## DIRECTIONS FOR THIS TASK
Where a line of the entries holds the string "sqids", copy that line.

## DATA FOR THIS EXERCISE
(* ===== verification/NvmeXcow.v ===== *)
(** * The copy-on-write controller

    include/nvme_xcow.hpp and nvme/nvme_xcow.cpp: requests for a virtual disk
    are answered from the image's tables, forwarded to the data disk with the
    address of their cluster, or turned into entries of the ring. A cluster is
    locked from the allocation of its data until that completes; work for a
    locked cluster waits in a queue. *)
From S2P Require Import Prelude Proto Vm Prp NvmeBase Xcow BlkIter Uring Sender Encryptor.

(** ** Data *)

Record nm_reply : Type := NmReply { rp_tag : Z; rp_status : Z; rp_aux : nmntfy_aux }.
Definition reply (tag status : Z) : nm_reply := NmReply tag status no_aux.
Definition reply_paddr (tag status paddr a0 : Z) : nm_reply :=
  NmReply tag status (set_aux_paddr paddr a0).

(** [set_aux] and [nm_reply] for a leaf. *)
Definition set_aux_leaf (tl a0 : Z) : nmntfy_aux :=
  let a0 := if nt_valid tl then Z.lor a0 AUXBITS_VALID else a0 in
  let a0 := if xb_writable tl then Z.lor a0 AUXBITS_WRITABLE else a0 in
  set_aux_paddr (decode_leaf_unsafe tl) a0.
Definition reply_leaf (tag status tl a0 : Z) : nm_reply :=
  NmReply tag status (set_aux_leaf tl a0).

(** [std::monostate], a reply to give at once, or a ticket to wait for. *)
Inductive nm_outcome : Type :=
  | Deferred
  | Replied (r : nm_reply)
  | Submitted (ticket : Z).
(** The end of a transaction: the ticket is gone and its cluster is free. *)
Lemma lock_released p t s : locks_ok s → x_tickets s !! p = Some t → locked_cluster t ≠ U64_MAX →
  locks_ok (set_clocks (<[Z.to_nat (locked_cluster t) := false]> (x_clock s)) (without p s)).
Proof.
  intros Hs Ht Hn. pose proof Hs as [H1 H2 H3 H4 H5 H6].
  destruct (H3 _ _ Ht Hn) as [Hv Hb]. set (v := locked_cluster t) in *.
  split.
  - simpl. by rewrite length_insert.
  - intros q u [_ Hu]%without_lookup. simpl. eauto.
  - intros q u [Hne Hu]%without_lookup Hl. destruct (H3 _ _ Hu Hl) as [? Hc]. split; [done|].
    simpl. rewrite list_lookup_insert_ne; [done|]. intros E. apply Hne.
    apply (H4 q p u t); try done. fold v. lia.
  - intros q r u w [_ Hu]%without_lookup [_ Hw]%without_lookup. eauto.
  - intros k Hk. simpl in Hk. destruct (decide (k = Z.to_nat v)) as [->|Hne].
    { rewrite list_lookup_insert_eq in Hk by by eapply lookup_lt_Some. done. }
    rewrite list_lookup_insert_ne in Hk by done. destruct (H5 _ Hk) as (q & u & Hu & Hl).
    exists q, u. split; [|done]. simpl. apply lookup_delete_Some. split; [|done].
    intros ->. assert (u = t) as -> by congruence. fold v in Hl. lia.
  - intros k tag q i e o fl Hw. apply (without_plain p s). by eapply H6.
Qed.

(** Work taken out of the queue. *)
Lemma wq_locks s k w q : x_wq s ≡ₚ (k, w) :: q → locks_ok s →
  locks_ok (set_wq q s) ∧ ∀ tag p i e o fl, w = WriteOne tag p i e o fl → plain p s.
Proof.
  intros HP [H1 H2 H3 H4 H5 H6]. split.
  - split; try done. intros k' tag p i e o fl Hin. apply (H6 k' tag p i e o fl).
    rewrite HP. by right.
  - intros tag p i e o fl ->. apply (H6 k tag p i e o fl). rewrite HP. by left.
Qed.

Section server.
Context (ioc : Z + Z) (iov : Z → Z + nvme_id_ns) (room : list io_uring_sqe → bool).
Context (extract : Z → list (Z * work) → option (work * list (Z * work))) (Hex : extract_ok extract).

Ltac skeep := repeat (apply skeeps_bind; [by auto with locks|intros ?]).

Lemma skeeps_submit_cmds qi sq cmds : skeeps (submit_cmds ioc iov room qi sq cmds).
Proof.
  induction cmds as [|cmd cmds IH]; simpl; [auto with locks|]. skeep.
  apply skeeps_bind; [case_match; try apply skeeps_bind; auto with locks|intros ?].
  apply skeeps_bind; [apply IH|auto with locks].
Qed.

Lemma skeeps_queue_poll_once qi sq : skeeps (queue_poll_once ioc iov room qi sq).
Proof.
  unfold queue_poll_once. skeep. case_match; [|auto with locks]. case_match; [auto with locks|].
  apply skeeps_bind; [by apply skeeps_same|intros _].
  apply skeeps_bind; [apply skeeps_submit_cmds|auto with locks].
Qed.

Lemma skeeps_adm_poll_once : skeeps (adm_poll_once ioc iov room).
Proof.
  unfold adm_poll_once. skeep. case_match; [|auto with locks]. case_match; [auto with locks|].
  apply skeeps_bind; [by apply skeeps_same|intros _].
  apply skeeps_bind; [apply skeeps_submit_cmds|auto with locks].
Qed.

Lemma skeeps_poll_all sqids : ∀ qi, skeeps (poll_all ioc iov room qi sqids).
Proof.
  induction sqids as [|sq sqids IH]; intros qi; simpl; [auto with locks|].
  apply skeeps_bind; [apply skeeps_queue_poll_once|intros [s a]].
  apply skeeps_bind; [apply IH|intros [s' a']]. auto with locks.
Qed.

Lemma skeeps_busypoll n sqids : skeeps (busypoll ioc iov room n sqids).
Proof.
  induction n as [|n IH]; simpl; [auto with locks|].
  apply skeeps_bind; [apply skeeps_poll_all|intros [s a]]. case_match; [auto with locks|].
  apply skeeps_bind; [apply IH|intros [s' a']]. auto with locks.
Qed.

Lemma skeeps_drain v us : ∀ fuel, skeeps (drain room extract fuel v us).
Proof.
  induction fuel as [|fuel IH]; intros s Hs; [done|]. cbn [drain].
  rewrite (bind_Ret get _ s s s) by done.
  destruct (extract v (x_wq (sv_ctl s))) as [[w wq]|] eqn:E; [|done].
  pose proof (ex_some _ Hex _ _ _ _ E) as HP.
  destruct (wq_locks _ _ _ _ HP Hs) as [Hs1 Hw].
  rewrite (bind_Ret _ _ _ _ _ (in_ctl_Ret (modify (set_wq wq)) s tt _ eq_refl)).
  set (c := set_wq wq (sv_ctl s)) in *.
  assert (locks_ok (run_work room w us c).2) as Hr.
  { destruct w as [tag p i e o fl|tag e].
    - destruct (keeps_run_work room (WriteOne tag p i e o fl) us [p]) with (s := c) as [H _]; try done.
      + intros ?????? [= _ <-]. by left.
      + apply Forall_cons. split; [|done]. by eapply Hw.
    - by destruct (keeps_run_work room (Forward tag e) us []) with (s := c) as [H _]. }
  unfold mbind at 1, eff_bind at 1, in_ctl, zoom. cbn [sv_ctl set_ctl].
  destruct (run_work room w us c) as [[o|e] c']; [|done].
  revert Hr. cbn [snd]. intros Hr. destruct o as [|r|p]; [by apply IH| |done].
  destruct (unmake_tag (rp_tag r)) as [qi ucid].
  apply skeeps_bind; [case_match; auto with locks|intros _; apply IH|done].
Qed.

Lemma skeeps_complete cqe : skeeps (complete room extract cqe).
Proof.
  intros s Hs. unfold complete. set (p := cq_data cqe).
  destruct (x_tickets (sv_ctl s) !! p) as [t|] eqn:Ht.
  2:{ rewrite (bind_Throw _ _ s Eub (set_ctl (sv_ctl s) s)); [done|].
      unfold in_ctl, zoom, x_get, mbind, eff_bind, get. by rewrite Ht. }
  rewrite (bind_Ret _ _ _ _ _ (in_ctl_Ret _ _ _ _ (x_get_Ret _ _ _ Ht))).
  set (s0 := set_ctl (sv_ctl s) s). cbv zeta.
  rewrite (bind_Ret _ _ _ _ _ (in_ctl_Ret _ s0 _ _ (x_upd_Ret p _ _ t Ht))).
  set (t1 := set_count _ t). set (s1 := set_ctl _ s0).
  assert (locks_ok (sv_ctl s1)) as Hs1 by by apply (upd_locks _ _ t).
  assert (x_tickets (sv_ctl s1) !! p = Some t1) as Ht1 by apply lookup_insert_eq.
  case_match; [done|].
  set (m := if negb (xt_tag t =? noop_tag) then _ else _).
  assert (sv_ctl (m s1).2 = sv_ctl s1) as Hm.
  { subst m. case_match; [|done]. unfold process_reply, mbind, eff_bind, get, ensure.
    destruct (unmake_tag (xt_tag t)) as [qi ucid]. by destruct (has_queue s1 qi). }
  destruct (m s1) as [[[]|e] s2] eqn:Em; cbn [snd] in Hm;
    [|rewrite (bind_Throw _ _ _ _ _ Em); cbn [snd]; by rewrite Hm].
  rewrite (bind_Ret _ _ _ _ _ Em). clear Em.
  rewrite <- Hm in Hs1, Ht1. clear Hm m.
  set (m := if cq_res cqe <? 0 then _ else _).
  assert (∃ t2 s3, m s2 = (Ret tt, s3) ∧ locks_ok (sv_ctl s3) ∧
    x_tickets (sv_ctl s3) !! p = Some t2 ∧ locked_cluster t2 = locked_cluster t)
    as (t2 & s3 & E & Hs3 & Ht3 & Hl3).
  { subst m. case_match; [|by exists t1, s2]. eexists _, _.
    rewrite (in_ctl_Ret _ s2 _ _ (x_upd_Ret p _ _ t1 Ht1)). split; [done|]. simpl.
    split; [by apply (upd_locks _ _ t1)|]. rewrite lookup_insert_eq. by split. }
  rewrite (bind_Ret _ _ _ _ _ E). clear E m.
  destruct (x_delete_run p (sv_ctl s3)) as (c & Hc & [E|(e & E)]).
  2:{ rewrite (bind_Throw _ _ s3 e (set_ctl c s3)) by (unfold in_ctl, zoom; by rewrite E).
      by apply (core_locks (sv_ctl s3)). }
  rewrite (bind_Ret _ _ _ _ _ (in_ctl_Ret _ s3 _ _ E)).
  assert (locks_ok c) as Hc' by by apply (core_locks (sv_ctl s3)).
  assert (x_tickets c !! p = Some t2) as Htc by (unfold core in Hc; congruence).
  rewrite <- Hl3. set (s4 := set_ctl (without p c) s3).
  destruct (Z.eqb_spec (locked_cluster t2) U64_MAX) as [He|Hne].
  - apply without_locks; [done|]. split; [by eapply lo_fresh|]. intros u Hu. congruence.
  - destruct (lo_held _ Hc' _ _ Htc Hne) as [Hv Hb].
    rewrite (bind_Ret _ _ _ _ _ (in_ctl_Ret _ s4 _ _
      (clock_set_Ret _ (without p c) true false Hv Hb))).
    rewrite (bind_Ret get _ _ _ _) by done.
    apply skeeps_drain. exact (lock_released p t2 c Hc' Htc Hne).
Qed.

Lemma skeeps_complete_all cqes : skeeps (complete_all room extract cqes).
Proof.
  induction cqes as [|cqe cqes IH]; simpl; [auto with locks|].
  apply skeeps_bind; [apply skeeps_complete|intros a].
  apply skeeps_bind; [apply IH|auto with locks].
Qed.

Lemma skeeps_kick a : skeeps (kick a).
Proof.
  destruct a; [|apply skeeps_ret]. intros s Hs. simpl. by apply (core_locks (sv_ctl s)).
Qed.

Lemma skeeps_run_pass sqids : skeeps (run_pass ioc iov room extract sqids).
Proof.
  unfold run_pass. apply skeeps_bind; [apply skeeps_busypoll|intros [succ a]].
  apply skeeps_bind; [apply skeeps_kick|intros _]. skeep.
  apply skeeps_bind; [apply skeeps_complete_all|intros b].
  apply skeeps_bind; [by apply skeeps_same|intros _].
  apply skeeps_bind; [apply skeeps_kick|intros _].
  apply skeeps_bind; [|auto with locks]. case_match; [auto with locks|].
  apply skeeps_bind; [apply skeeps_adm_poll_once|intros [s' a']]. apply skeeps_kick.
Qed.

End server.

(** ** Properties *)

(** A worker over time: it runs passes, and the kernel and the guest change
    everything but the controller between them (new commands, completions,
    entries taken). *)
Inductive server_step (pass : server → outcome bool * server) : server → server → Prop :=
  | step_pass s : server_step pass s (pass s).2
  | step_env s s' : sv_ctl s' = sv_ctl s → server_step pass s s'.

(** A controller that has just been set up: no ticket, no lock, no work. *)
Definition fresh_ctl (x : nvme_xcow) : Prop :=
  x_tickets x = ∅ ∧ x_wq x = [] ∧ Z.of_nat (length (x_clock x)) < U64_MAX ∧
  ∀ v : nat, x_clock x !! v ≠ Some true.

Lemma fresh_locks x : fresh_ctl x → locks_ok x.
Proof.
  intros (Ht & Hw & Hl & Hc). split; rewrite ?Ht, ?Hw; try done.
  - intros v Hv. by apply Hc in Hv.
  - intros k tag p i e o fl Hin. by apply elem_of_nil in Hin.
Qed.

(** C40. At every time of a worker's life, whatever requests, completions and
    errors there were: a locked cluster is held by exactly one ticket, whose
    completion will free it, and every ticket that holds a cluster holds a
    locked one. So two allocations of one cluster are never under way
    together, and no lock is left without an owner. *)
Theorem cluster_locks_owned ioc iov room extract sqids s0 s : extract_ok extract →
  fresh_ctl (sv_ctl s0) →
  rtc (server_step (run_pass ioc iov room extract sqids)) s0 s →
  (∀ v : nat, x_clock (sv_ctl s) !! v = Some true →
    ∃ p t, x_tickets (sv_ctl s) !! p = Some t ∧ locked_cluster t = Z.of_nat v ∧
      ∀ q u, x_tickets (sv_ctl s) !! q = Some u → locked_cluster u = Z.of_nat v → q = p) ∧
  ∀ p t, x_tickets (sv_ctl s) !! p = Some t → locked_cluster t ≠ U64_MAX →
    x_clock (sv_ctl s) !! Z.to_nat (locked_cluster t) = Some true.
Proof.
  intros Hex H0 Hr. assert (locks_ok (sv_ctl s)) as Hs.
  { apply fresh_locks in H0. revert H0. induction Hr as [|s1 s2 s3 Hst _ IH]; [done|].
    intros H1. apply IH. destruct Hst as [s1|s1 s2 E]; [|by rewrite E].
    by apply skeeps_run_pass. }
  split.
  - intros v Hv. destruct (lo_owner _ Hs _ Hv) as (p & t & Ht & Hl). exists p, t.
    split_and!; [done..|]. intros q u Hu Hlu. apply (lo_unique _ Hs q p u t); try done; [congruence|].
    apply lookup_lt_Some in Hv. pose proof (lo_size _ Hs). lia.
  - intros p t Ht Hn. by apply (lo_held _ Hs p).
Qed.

## RESPONSE TO THE EXERCISE
Lemma skeeps_poll_all sqids : ∀ qi, skeeps (poll_all ioc iov room qi sqids).
  induction sqids as [|sq sqids IH]; intros qi; simpl; [auto with locks|].
Lemma skeeps_busypoll n sqids : skeeps (busypoll ioc iov room n sqids).
Lemma skeeps_run_pass sqids : skeeps (run_pass ioc iov room extract sqids).
Theorem cluster_locks_owned ioc iov room extract sqids s0 s : extract_ok extract →
  rtc (server_step (run_pass ioc iov room extract sqids)) s0 s →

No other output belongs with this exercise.